Двери открываются и закрываются на станциях. Поезд-призрак кажется невесомым и стремительным. Давно пора сменить настроение, особенно сейчас, когда осуществляется его мечта. Прижимаясь к девушке, чтобы лучше слышать, чувствует, что его гложет сомнение: в кого же из двух влюбилась она – в него или в него-другого.
Выходят. Щелчки турникетов. Эхо шагов. Только их шаги слышатся в переходах. На подходе к эскалаторам ночной холод пронизывает до костей. Блочные дома не так близко, как он рассчитывал. Пересекают забетонированную площадку. Здесь ночь еще темнее, туман еще гуще, а холод – резче. Самый близкий жилой дом – через квартал. Если он убьет девушку, никто ничего не услышит. Никто и ничего. Идеальное преступление. Просто одно из многих жестоких убийств в этом районе. Чтобы было похоже, нужно еще забрать деньги из сумочки. Полиция заподозрит уличных парней. А если его арестуют и сыщики начнут допрашивать, он ответит: убил, чтобы навсегда запомнить ее красавицей. Спрашивает себя, что это ему в голову взбрело. Потому что не хочет, чтобы иллюзия испарилась. Она смотрит по сторонам. Ей страшно. Говорит ему. Он и представить себе не может жестокость, царящую тут. Даже в своей квартире она не чувствует себя в безопасности. Если кто-нибудь заберется в ее квартиру и нападет, никакие соседи не придут на выручку. Те, что не спят и смотрят телик, услышав крики, запустят звук погромче. Те, что спят, проснувшись от воплей, перевернутся в постели и накроют голову подушкой. Страшась окружающей тишины, она предлагает перейти улицу и идти по противоположному тротуару, там светлее. Быстрей, просит она.
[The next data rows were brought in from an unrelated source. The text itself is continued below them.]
Lemma running_inv_more s tr a sub main node :
  running_inv s tr sub main node -> (forall m, a <> Received m) -> running_inv s (tr ++ [a]) sub main node.
Proof.
  intros (H1 & H2 & H3 & H4 & H5) Ha. split; [done|]. split; [done|]. split.
  - rewrite received_app. destruct a; rewrite ?app_nil_r; try done. by destruct (Ha m).
  - split.
    + destruct sub; try done; [destruct H4 as (x & H & ->); exists x|destruct H4]; set_solver.
    + destruct main; [done|]. by apply ended_because_more.
Qed.

Lemma step_inv s tr p a q : process_inv s tr p -> step p a q -> process_inv s (tr ++ [a]) q.
Proof.
  intros Hp Hs. destruct Hs as [main n|main n|main n m n' es Hm|main n m w n' es Hm|main n m n' es Hm
    |main n eof|reason n|main n|sub n sig|sub reason n|sub main n e]; simpl in *.
  - by apply running_inv_more.
  - exact (running_inv_more s tr Subscribed Subscribing main n Hp ltac:(done)).
  - destruct Hp as (H1 & H2 & H3 & _ & H5). assert (Hv := handleNotif_moves m n H1).
    unfold moves_to in Hv. rewrite Hm in Hv. destruct (proj2 Hv () eq_refl) as (Hi & Hf & Hst).
    split; [done|]. split; [by eapply agent_frame_trans|]. split.
    + rewrite received_app, phase_after_app, <- H3. by apply phase_after_step.
    + split; [done|]. destruct main; [done|]. by apply ended_because_more.
  - right. exists m. by rewrite last_snoc.
  - destruct Hp as (H1 & _). assert (Hv := handleNotif_moves m n H1).
    unfold moves_to in Hv. rewrite Hm in Hv. by destruct (proj1 Hv).
  - apply (running_inv_more _ _ (StreamEnds eof)) in Hp; [|done].
    destruct Hp as (H1 & H2 & H3 & _ & H5). repeat split; try done. exists eof. set_solver.
  - assert (He : ended_because (tr ++ [Reported]) reason).
    { destruct Hp as (_ & _ & _ & (eof & H & ->) & _). left. exists eof. set_solver. }
    apply (running_inv_more _ _ Reported) in Hp; [|done]. destruct Hp as (H1 & H2 & H3 & _ & _).
    repeat split; try done; [set_solver|by eexists].
  - left. destruct Hp as (_ & _ & _ & [H _] & _). split; [done|set_solver].
  - apply (running_inv_more _ _ (Signalled sig)) in Hp; [|done].
    destruct Hp as (H1 & H2 & H3 & H4 & _). repeat split; try done.
    + destruct sub; try done. destruct H4 as [H [r Hr]]. done.
    + right. exists sig. set_solver.
  - apply ended_because_more. by destruct Hp as (_ & _ & _ & _ & H).
  - apply (running_inv_more _ _ Other) in Hp; [|done]. exact Hp.
Qed.

Lemma runs_inv s tr p : agent_inv (glob s) -> runs (launch s) tr p -> process_inv s tr p.
Proof.
  intros Hi. induction 1 as [|tr q a q' _ IH Hs].
  - repeat split; try done. by destruct (glob s). by destruct (represents (glob s)) as [ps|]; simpl; rewrite ?app_nil_r.
  - by eapply step_inv.
Qed.

(** C26: whatever the goroutines, the stream and the system do, and however
    they interleave, the agent has handled exactly the messages it received,
    one after the other: as long as it runs it is in the phase of the abstract
    machine that they determine and the subscriber is never stuck in a handler.
    It exits only after the end of its stream or a signal, and for that reason;
    it dies only in a handler or when a reported shutdown takes ten seconds. *)
Theorem agent_process_refines s tr p :
  agent_inv (glob s) -> runs (launch s) tr p ->
  match p with
  | Running sub main node => sub <> Stuck /\ agent_inv (glob node) /\ agent_frame (glob s) (glob node) /\
      represents (glob node) = phase_after (represents (glob s)) (received tr)
  | Exited reason => ended_because tr reason
  | Crashed why => why = shutdown_failed /\ Reported ∈ tr \/ exists m, last tr = Some (Received m)
  end.
Proof.
  intros Hi Hr. assert (H := runs_inv s tr p Hi Hr). destruct p as [sub main n| |]; [|done..].
  destruct H as (H1 & H2 & H3 & H4 & _). repeat split; try done. by intros ->.
Qed.

(** ** The end of the stream *)

Definition is_other (a : action) : bool := match a with Other => true | _ => false end.
Definition own (tr : list action) : list action := filter (fun a => is_other a = false) tr.

(** The subscriber neither subscribes again nor handles another message. *)
Definition silent (a : action) : Prop :=
  match a with Refused | Subscribed | Received _ | StreamEnds _ => False | _ => True end.

(** The reason that main can leave with, from where it is when the subscriber
    has [reason] to report. *)
Definition leaves_with (main : handler) (reason why : string) : Prop :=
  match main with
  | Returning r => why = r
  | Selecting => why = reason \/ exists sig, why = signal_reason sig
  end.

Inductive closing (reason : string) (main : handler) : list action -> process E -> Prop :=
| closing_start s : closing reason main [] (Running (Sending reason) main s)
| closing_reported s :
    main = Selecting -> closing reason main [Reported] (Running Sleeping (Returning reason) s)
| closing_signalled sig s :
    main = Selecting ->
    closing reason main [Signalled sig] (Running (Sending reason) (Returning (signal_reason sig)) s)
| closing_exited tr why :
    length tr <= 2 -> leaves_with main reason why -> closing reason main tr (Exited why)
| closing_crashed : main = Selecting -> closing reason main [Reported; Slept] (Crashed shutdown_failed).

Lemma own_app tr a : own (tr ++ [a]) = own tr ++ if is_other a then [] else [a].
Proof. unfold own. rewrite filter_app. by destruct a. Qed.

Lemma closing_step reason main tr q a q' :
  closing reason main tr q -> step q a q' ->
  silent a /\ closing reason main (tr ++ if is_other a then [] else [a]) q'.
Proof.
  intros Hc Hs. destruct Hc as [s|s ->|sig s ->|tr why Hl Hw|Hm]; inversion Hs; subst; simpl;
    rewrite ?app_nil_r; (split; [done|]); try (by constructor).
  - apply closing_exited; [simpl; lia|done].
  - apply closing_exited; [simpl; lia|by left].
  - apply closing_exited; [simpl; lia|right; by eexists].
Qed.

Lemma runs_closing reason main s tr q :
  runs (Running (Sending reason) main s) tr q -> Forall silent tr /\ closing reason main (own tr) q.
Proof.
  induction 1 as [|tr q a q' _ [Hq IH] Hs]; [split; constructor|].
  destruct (closing_step _ _ _ _ _ _ IH Hs) as [Ha Hc]. rewrite own_app. split; [|done].
  apply Forall_app. by repeat constructor.
Qed.

(** C27: an agent that has lost its stream ends.  From then on it neither
    subscribes again nor handles a message; as long as it runs, one of its
    goroutines can move without waiting for anybody outside, and it takes at
    most two such moves until the process is over, with the reason of the lost
    stream or of a signal that came in between, or, when main does not get away
    within ten seconds, by the panic of [shutDownAgent]. *)
Theorem lost_stream_ends_agent reason main s tr q :
  runs (Running (Sending reason) main s) tr q ->
  Forall silent tr /\ length (own tr) <= 2 /\
  match q with
  | Running _ _ _ => length (own tr) <= 1 /\ exists a q', a ∈ [Reported; Returned] /\ step q a q'
  | Exited why => leaves_with main reason why
  | Crashed why => why = shutdown_failed
  end.
Proof.
  intros Hr. destruct (runs_closing _ _ _ _ _ Hr) as [Hq Hc]. split; [done|].
  destruct Hc as [n|n Hm|sig n Hm|tr' why Hl Hw|Hm]; simpl; (split; [lia|]); try done; (split; [lia|]).
  - destruct main; [exists Reported|exists Returned]; eexists; (split; [set_solver|constructor]).
  - exists Returned. eexists. split; [set_solver|constructor].
  - exists Returned. eexists. split; [set_solver|constructor].
Qed.
End run.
Уже виден освещенный киоск, желтый свет у блочного дома. Движутся силуэты: пьяные парни и девушки. Слышна музыка. Успокойтесь, говорит он ей. Конечно, ей спокойней рядом с ним, отвечает она, но лучше обойти позади автозаправки. Он возражает: за полквартала от автозаправки – автострада, и неизвестно, с кем придется встретиться под ее опорами. Он с ней, пусть не боится – говорит он ей. Выше голову. Подавляя страх, ведет девушку под руку. Подходят к киоску. Компания танцует. Будь что будет, нужно идти вперед. Он идет выпрямившись, ведя ее под руку.
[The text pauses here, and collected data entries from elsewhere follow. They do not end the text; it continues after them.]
Lemma main_stage_up m s :
  let '(r, s', _) := main_stage m s in
  (m <> NewController -> grows (glob s) (glob s')) /\ (forall m', r = Val (inl m') -> m <> Managing ->
     (m = NewController -> ovn_up (glob s')) /\ m' <> NewController /\ (early m' = true -> early m = true /\ m <> Spawning)) /\
  (forall c, r = Val (inr c) -> c = 1%Z) /\ (forall w, r <> Panic w).
Proof.
  destruct m.
  - assert (H := NewOvnController_run s). simpl. unfold wp, mbind, M_bind in *.
    destruct (NewOvnController s) as [[r s1] es]. destruct H as (_ & err & -> & He).
    split; [done|]. destruct err as [x|]; simpl; (split; [|split; [|done]]); try by intros ? [= <-].
    intros m' [= <-] _. split; [|done]. intros _. destruct He as (Hc & h & conf & Hh & Hconf & Hs & _).
    exists h, conf. eauto.
  - simpl. unfold mbind, M_bind, prim. destruct (config_GetConfig (env s)) as [[x|] e]; simpl;
      (split; [done|]); (split; [|split; [|done]]); by intros ? [= <-].
  - simpl. split; [done|]. split; [|done]. by intros ? [= <-].
  - simpl. unfold mbind, M_bind, prim. destruct (manager_New (env s)) as [[x|] e]; simpl;
      (split; [done|]); (split; [|split; [|done]]); by intros ? [= <-].
  - simpl. unfold mbind, M_bind, prim. destruct (AddToScheme (env s)) as [[x|] e]; simpl;
      (split; [done|]); (split; [|split; [|done]]); by intros ? [= <-].
  - assert (H := AddToManager_run s). simpl. unfold wp, mbind, M_bind in *.
    destruct (AddToManager s) as [[r s1] es]. destruct H as (_ & err & -> & Hg & _).
    destruct err as [x|]; simpl; rewrite Hg; (split; [done|]); (split; [|split; [|done]]); by intros ? [= <-].
  - simpl. split; [done|]. split; [|done]. intros ? _ []. done.
Qed.

Definition op_inv (tr : list op_action) (p : op_process E) : Prop :=
  match p with
  | Up m n s => up_inv m n s
  | OpExited c => c = 0%Z /\ last tr = Some (AManagerEnds None) \/
      c = 1%Z /\ (last tr = Some AMain \/ exists e, last tr = Some (AManagerEnds (Some e)))
  | OpCrashed why => exists a, last tr = Some a /\
      match a with AWork _ | ASubscribe _ _ => True | AServeEnds => True | _ => False end
  end.

Lemma up_inv_grows m n s s' : grows (glob s) (glob s') -> up_inv m n s -> up_inv m n s'.
Proof.
  intros Hg (Ho & He & Hn). split; [|split; [done|]].
  - intros Hm. eapply ovn_up_grows; eauto.
  - by eapply notif_ready_grows.
Qed.

Lemma settles_do_work w : settles (do_work w).
Proof. destruct w; simpl; settle_tac. Qed.

Lemma main_stage_inv m n s m' s' es :
  m <> Managing -> up_inv m n s -> main_stage m s = (Val (inl m'), s', es) -> up_inv m' (spawned m n) s'.
Proof.
  intros Hm (Ho & He & Hn) Hst. assert (H := main_stage_up m s). rewrite Hst in H.
  destruct H as (Hg & Hv & _). destruct (Hv m' eq_refl Hm) as (Hup & Hm' & Hearly). split; [|split].
  - intros _. destruct m; first [by apply Hup|eapply ovn_up_grows; [by apply Hg|by apply Ho]].
  - intros H. destruct (Hearly H) as [Hem Hsp]. unfold spawned. destruct m; try done; by apply He.
  - destruct m; try done; simpl; try (eapply notif_ready_grows; [by apply Hg|done]).
    rewrite (He eq_refl). done.
Qed.

Lemma setup_stage_up n s :
  let '(r, s', _) := setup_stage n s in
  exists n', r = Val n' /\ (n = NotStarted -> n' = NotStarted) /\ (ovn_up (glob s) -> ovn_up (glob s')) /\
    (notif_ready n (glob s) -> notif_ready n' (glob s')).
Proof.
  destruct n; simpl; unfold mbind, M_bind, prim, mod_glob;
    [|destruct (pn_NewForConfig (env s))|destruct (kube_NewForConfig (env s))|destruct (tcp_Listen _ (env s))|..];
    simpl; eexists; (split; [done|]); (split; [done|]); (split; [by intros H|done || by eexists]).
Qed.

Lemma setup_stage_inv m n s n' s' es :
  up_inv m n s -> setup_stage n s = (Val n', s', es) -> up_inv m n' s'.
Proof.
  intros (Ho & He & Hn) Hst. assert (H := setup_stage_up n s). rewrite Hst in H.
  destruct H as (n2 & [= <-] & H1 & H2 & H3). split; [auto|]. split; auto.
Qed.

Lemma op_step_inv tr p a q : op_inv tr p -> op_step p a q -> op_inv (tr ++ [a]) q.
Proof.
  intros Hp Hs. destruct Hs as [m n s m' s' es Hm Hst|m n s c s' es Hm Hst|m n s w s' es Hm Hst|m n s n' s' es Hst
    |n s w r s' es Hst _|n s w why s' es Hst|m s sc ss r s' es Hst _|m s sc ss why s' es Hst|n s err|m lis s|m s why
    |m n s e]; simpl in *; rewrite ?last_snoc.
  - by eapply main_stage_inv.
  - right. assert (H := main_stage_up m s). rewrite Hst in H. destruct H as (_ & _ & H & _). eauto.
  - assert (H := main_stage_up m s). rewrite Hst in H. by destruct (proj2 (proj2 (proj2 H)) w).
  - by eapply setup_stage_inv.
  - eapply up_inv_grows; [|exact Hp]. assert (H := settles_do_work w s). by rewrite Hst in H.
  - by eexists.
  - eapply up_inv_grows; [|exact Hp]. assert (H := settles_Subscribe sc ss s). by rewrite Hst in H.
  - by eexists.
  - destruct err; simpl; [right|left]; eauto.
  - destruct Hp as (Ho & He & Hn). split; [done|]. split; [|done]. intros Hm. by specialize (He Hm).
  - by eexists.
  - exact Hp.
Qed.

Lemma op_runs_inv s tr p : op_runs (boot s) tr p -> op_inv tr p.
Proof.
  induction 1 as [|tr q a q' _ IH Hs]; [by split|by eapply op_step_inv].
Qed.

(** C7: whatever main, the goroutine of the notification server, the workers and
    the subscribers do, and however they interleave: requests are reconciled,
    and subscriptions accepted, only when the tools are located, the default
    network is configured and the OVN controller is initialised; while
    subscriptions are accepted the table of clients exists.  Start-up itself
    never panics: a failing step exits with code 1, and only the end of the
    manager without an error gives 0; the process dies only in a reconcile, in
    a subscription or serving without a listener. *)
Theorem operator_order s tr p :
  op_runs (boot s) tr p ->
  match p with
  | Up m n s' => (m = Managing \/ (exists lis, n = Serving lis) -> ovn_up (glob s')) /\
      ((exists lis, n = Serving lis) -> is_Some (notifServer (glob s')))
  | OpExited c => c = 0%Z /\ last tr = Some (AManagerEnds None) \/
      c = 1%Z /\ (last tr = Some AMain \/ exists e, last tr = Some (AManagerEnds (Some e)))
  | OpCrashed why => exists a, last tr = Some a /\
      match a with AWork _ | ASubscribe _ _ | AServeEnds => True | _ => False end
  end.
Proof.
  intros Hr. apply op_runs_inv in Hr. destruct p as [m n s'|c|why]; simpl in Hr; [|done|].
  - destruct Hr as (Ho & He & Hn). split; [|by intros [lis ->]].
    intros [->|[lis ->]]; apply Ho; [done|]. intros ->. by specialize (He eq_refl).
  - destruct Hr as (a & Ha & H). exists a. split; [done|]. by destruct a.
Qed.

(** ** Running the process *)

(** The step that an action makes, where the relation leaves no choice. *)
Definition running_manager (m : stage) : bool := match m with Managing => true | _ => false end.

Definition op_next (p : op_process E) (a : op_action) : option (op_process E) :=
  match p with
  | Up m n s =>
      match a with
      | AMain =>
          if running_manager m then None else
          match main_stage m s with
          | (Val (inl m'), s', _) => Some (Up m' (spawned m n) s')
          | (Val (inr c), _, _) => Some (OpExited c)
          | (Panic w, _, _) => Some (OpCrashed w)
          | (Block, _, _) => None
          end
      | ASetup => match setup_stage n s with (Val n', s', _) => Some (Up m n' s') | _ => None end
      | AWork w =>
          if running_manager m then
            match do_work w s with (Panic why, _, _) => Some (OpCrashed why) | (_, s', _) => Some (Up Managing n s') end
          else None
      | ASubscribe sc ss =>
          match n with
          | Serving true =>
              match Subscribe sc ss s with
              | (Panic why, _, _) => Some (OpCrashed why)
              | (_, s', _) => Some (Up m (Serving true) s')
              end
          | _ => None
          end
      | AManagerEnds err => if running_manager m then Some (OpExited (if is_nil err then 0%Z else 1%Z)) else None
      | AServeEnds => match n with Serving _ => Some (Up m Ended s) | _ => None end
      | AOther => Some p
      end
  | _ => None
  end.

Fixpoint op_exec (p : op_process E) (tr : list op_action) : option (op_process E) :=
  match tr with [] => Some p | a :: tr' => q ← op_next p a; op_exec q tr' end.

Lemma op_next_sound p a q : op_next p a = Some q -> op_step p a q.
Proof.
  destruct p as [m n s|c|w]; [|done|done].
  assert (Hm : running_manager m = true -> m = Managing) by (by destruct m).
  assert (Hm' : running_manager m = false -> m <> Managing) by (by intros ? ->).
  destruct a as [| |w|sc ss|err| |]; cbn [op_next].
  - destruct (running_manager m); [done|]. specialize (Hm' eq_refl).
    destruct (main_stage m s) as [[[[m'|c]|w|] s'] es] eqn:Hst; intros ?; simplify_eq; econstructor; eauto.
  - destruct (setup_stage n s) as [[[n'|w|] s'] es] eqn:Hst; intros ?; simplify_eq; econstructor; eauto.
  - destruct (running_manager m); [|done]. rewrite (Hm eq_refl).
    destruct (do_work w s) as [[[n'|w'|] s'] es] eqn:Hst; intros ?; simplify_eq; econstructor; eauto.
  - destruct n as [| | | | |[]|]; try done.
    destruct (Subscribe sc ss s) as [[[n'|w'|] s'] es] eqn:Hst; intros ?; simplify_eq; econstructor; eauto.
  - destruct (running_manager m); [|done]. rewrite (Hm eq_refl). intros ?; simplify_eq. constructor.
  - destruct n; try done; intros ?; simplify_eq; constructor.
  - intros ?; simplify_eq. destruct s. constructor.
Qed.

Lemma op_runs_cons p a q tr r : op_step p a q -> op_runs q tr r -> op_runs p (a :: tr) r.
Proof.
  intros Hs. induction 1 as [|tr q' b r' _ IH Hb].
  - change [a] with ([] ++ [a]). eapply op_runs_step; [constructor|done].
  - change (a :: tr ++ [b]) with ((a :: tr) ++ [b]). by eapply op_runs_step.
Qed.

Lemma op_exec_runs p tr q : op_exec p tr = Some q -> op_runs p tr q.
Proof.
  revert p. induction tr as [|a tr IH]; intros p; simpl; [intros [= ->]; constructor|].
  destruct (op_next p a) as [p'|] eqn:Hn; [|done]. intros H.
  eapply op_runs_cons; [by apply op_next_sound|by apply IH].
Qed.
End process.

(** ** An operator with one provider network *)

Definition boot_db : ExecWorld Z := {|
  run_cmd _ args n := (("", "", None), n);
  look_path file n := (file, None, n);
  getenv _ n := ("10.128.0.0/16", n);
  pause _ n := n;
  random n := (0%Z, n);
  map_picks n := ([], n)
|}.
Definition demo_libs : OperatorLibs Z := {|
  config_GetConfig n := (None, n); manager_New n := (None, n); AddToScheme n := (None, n);
  controller_New _ n := (None, n); controller_Watch _ _ _ n := (None, n);
  pn_NewForConfig n := (None, n); kube_NewForConfig n := (None, n); tcp_Listen _ n := (None, n)
|}.
Definition no_decode (_ : Json) (n : netInterface) : netInterface * option error := (n, None).

Definition demo_kube : KubeWorld Z := static_kube (demo_network []) (pn_live "") demo_nc.
Abbreviation demo_exec := (@op_exec Z boot_db demo_kube (demo_notify [] ([], None)) demo_pods
  (static_pod (demo_pod ∅) None) demo_libs no_decode).
Abbreviation demo_op_runs := (@op_runs Z boot_db demo_kube (demo_notify [] ([], None)) demo_pods
  (static_pod (demo_pod ∅) None) demo_libs no_decode).

Definition demo_boot : op_process Z := boot (mkSt initGlobals 0%Z).
Definition main_all : list op_action := replicate 6 AMain.
Definition first_pn : op_action := AWork (WProviderNetwork "default" "pn1").

(** The server is set up before the first request; a node subscribes. *)
Definition demo_orderly : list op_action := main_all ++ replicate 4 ASetup ++
  [first_pn; ASubscribe (Build_SubscribeContext "node1") 1; AManagerEnds None].

Example orderly_start : demo_exec demo_boot demo_orderly = Some (OpExited 0).
Proof. vm_compute. reflexivity. Qed.

(** The goroutine of [SetupNotifServer] is not waited for: a provider network
    that is reconciled before it has registered the server brings the operator
    down. *)
Lemma first_reconcile_races : demo_op_runs demo_boot (main_all ++ [first_pn]) (OpCrashed "nil pointer dereference").
Proof. apply op_exec_runs. vm_compute. reflexivity. Qed.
Все никак не кончается их проход перед киоском. Пробираются сквозь пьяную компанию. Тела, дешевые духи, пот, алкоголь. Крашеные волосы и бритые головы, татуировки и пирсинг. Камуфляж и черные куртки. Он и она идут, не глядя по сторонам. Слышат музыку, хохот, шутки. Музыка и неистовство банды. Они слишком пьяны и накачаны наркотиками, чтобы заметить пару. Ему трудно поверить, что худшее позади.
Подходят к дому. Входят в квартиру, и она разувается. Для него это означает почти раздевание. Потом она выключает мобильник, приглушает автоответчик и исчезает на кухне.
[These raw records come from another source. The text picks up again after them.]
Lemma addMultipleInterfaces_shape cr annotation ns pod nets s res :
  parseOvnNetworkObject annotation = Some nets ->
  (addMultipleInterfaces MTU cr annotation ns pod s).1.1 = Val (Some res) ->
  result_shape (IfName cr) nets res.
Proof.
  intros Hparse. enough (H : returns (E:=E) (fun o => forall res, o = Some res -> result_shape (IfName cr) nets res)
    (addMultipleInterfaces MTU cr annotation ns pod)).
  { specialize (H s). destruct (addMultipleInterfaces _ _ _ _ _ s) as [[r s'] es]. simpl. intros ->. by eapply H. }
  unfold addMultipleInterfaces. rewrite Hparse. case_match; [by apply returns_ret|].
  eapply returns_bind.
  { apply (returns_for_range (loop_shape (IfName cr)) (fun ret => ret = None)); [done|].
    intros. by apply add_interface_shape. }
  intros [[[i b] dst]|ret].
  - intros [_ Hd]. apply returns_ret. by intros res' ->.
  - intros ->. by apply returns_ret.
Qed.

End results.

(** An annotation whose last interface, and no other, is the one that the
    operator adds on the default network. *)
Definition default_last (nets : list (gmap string string)) : Prop :=
  exists pre last, nets = pre ++ [last] /\ at_key last "interface" = "*" /\
    Forall (fun net => at_key net "interface" <> "*") pre.
(** C1, as the code has it.  With enough fuel for the catch-up loop,
    [due()] returns true exactly when the clock it reads is strictly after
    [next_trigger] or [force_trigger] is set.  When it returns false the
    Timer is unchanged.  When it returns true, [force_trigger] is cleared,
    [period] and [skip_events] are kept and [next_trigger] has moved by a
    whole number of periods: strictly forward, except that a timer that
    skips missed events and whose [next_trigger] is still ahead of the
    clock (a forced firing) keeps its [next_trigger]. *)
Theorem due_spec (o : Timer.t) (n : nat) :
  1 <= period o ->
  (skip_events o = true -> catches_up clock (S n) o) ->
  exists fuel0 : nat, forall fuel : nat, (fuel0 <= fuel)%nat ->
  exists (o' : Timer.t) (n' : nat),
    due clock fuel (mkEnv o n) = Ok (fires o (clock n)) (mkEnv o' n')
    /\ (fires o (clock n) = true
        <-> next_trigger o < clock n \/ force_trigger o = true)
    /\ (fires o (clock n) = false -> o' = o /\ n' = S n)
    /\ (fires o (clock n) = true ->
          force_trigger o' = false
          /\ period o' = period o
          /\ skip_events o' = skip_events o
          /\ (exists k : nat,
                next_trigger o'
                = next_trigger o + Z.of_nat k * timedelta (period o))
          /\ (skip_events o = true /\ clock (S n) < next_trigger o ->
                next_trigger o' = next_trigger o)
          /\ (~ (skip_events o = true /\ clock (S n) < next_trigger o) ->
                next_trigger o < next_trigger o')).
Proof.
  intros Hp Hcatch.
  destruct (fires o (clock n)) eqn:F.
  - destruct (skip_events o) eqn:Hs.
    + destruct (catches_up_first (S n) o (Hcatch eq_refl))
        as (k & Hbefore & Hstop).
      exists (S k). intros fuel Hfuel.
      eexists; eexists. split.
      { apply (due_skip k fuel o n Hs F Hbefore Hstop). lia. }
      cbn [force_trigger period skip_events next_trigger].
      split; [ rewrite <- (fires_iff o (clock n)), F; tauto | ].
      split; [ discriminate | ]. intros _.
      repeat split; eauto.
      * intros [_ Hahead].
        destruct k as [ | k]; [ change (Z.of_nat 0) with 0; lia | ].
        specialize (Hbefore O ltac:(lia)).
        rewrite Nat.add_0_r in Hbefore. change (Z.of_nat 0) with 0 in Hbefore.
        lia.
      * intros Hnot.
        destruct k as [ | k].
        -- exfalso. apply Hnot. split; [ reflexivity | ].
           rewrite Nat.add_0_r in Hstop. change (Z.of_nat 0) with 0 in Hstop.
           lia.
        -- rewrite Nat2Z.inj_succ. unfold timedelta. nia.
    + exists O. intros fuel _.
      eexists; eexists. split; [ apply (due_replay fuel o n Hs F) | ].
      cbn [force_trigger period skip_events next_trigger].
      split; [ rewrite <- (fires_iff o (clock n)), F; tauto | ].
      split; [ discriminate | ]. intros _.
      repeat split.
      * exists 1%nat. change (Z.of_nat 1) with 1. lia.
      * intros [Habs _]. discriminate.
      * intros _. unfold timedelta. lia.
  - exists O. intros fuel _. exists o, (S n).
    split; [ apply (due_idle fuel o n F) | ].
    split; [ rewrite <- (fires_iff o (clock n)), F; tauto | ].
    split; [ auto | discriminate ].
Qed.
Он опять рассматривает каждый предмет. Эти тарелки на стенах, фарфор, семейные фотографии, дипломы в рамках и плюшевые медвежата. Множество медвежат. Каждая деталь имеет значение, свою историю. И у каждой истории – своя тайна. Ему хотелось бы раскрыть все ее тайны.
Она вернулась с двумя бокалами, достала бутылку бренди. Эта женщина знает, чего хотят мужчины и что она может получить взамен, думает он. Нужно выпить, говорит она. Он следует за ней. Бренди обжигает. Спрашивает себя, которая из двух настоящая – вчерашняя или эта. Снял пальто, пиджак, ослабил галстук, хлебнул еще бренди. С надуманной развязностью восседая на диванчике, раскрыл крыльями руки, положив их на спинку. Ждет, что она сядет к нему. Но она все крутится. Поставила диск. Меланхолия фокстрота. Печаль сжимает его сердце, когда она садится на диванчик напротив него и кладет ноги на низкий столик. Она смакует бренди. Вызывающе посмотрела на него через бокал. Спрашивает, мастурбирует ли он.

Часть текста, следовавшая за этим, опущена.